Problem description. Copy every line of the records below that holds the word "forall".

Data for the task.
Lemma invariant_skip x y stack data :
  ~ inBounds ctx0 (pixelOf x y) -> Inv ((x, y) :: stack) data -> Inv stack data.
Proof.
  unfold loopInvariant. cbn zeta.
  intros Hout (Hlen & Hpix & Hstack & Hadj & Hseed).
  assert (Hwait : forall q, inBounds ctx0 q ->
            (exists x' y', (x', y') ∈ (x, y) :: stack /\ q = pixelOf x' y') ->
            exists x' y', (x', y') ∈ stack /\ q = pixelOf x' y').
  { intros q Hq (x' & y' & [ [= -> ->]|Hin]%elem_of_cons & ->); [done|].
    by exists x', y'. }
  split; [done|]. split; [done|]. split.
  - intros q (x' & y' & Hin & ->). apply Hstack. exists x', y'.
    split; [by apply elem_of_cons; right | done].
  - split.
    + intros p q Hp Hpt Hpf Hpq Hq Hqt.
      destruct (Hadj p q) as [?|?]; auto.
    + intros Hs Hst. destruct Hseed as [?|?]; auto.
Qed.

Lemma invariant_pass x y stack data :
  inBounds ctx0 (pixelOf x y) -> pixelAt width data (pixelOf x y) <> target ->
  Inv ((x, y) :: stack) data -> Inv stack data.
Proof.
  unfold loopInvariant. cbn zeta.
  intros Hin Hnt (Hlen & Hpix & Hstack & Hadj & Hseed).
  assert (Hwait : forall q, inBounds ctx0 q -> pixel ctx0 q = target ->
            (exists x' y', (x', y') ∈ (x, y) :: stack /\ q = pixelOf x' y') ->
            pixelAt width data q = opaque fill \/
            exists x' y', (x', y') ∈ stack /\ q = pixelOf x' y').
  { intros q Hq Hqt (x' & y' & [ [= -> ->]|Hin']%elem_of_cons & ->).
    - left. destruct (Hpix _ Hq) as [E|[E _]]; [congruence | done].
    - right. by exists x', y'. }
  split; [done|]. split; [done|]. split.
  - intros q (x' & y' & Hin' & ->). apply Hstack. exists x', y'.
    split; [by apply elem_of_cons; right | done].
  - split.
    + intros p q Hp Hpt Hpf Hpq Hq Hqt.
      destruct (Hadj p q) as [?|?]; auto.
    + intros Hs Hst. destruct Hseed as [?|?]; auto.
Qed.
--
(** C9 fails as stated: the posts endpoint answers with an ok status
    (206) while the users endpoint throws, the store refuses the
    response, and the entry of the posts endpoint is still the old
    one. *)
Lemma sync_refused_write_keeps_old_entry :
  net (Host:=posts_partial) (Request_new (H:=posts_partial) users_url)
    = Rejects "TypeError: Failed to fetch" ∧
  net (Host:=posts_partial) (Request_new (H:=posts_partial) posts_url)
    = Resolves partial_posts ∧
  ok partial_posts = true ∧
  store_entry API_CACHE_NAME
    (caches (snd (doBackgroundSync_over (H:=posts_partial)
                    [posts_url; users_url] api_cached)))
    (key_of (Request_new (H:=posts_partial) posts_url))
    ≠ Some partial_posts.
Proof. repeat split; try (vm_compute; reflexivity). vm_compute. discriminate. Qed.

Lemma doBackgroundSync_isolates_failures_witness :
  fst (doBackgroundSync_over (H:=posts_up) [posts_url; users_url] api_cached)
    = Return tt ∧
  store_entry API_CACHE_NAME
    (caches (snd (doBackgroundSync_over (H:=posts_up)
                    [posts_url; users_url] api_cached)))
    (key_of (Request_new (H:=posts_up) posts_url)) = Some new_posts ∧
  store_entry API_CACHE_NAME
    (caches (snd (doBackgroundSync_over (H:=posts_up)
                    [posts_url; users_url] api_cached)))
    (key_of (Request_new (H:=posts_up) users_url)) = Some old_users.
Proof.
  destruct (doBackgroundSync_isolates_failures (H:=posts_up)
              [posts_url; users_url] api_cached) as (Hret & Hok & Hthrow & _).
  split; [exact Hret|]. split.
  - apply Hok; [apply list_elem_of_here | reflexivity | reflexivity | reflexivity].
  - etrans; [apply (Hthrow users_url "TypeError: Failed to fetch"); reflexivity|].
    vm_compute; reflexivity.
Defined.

Response.
  assert (Hwait : forall q, inBounds ctx0 q ->
  assert (Hwait : forall q, inBounds ctx0 q -> pixel ctx0 q = target ->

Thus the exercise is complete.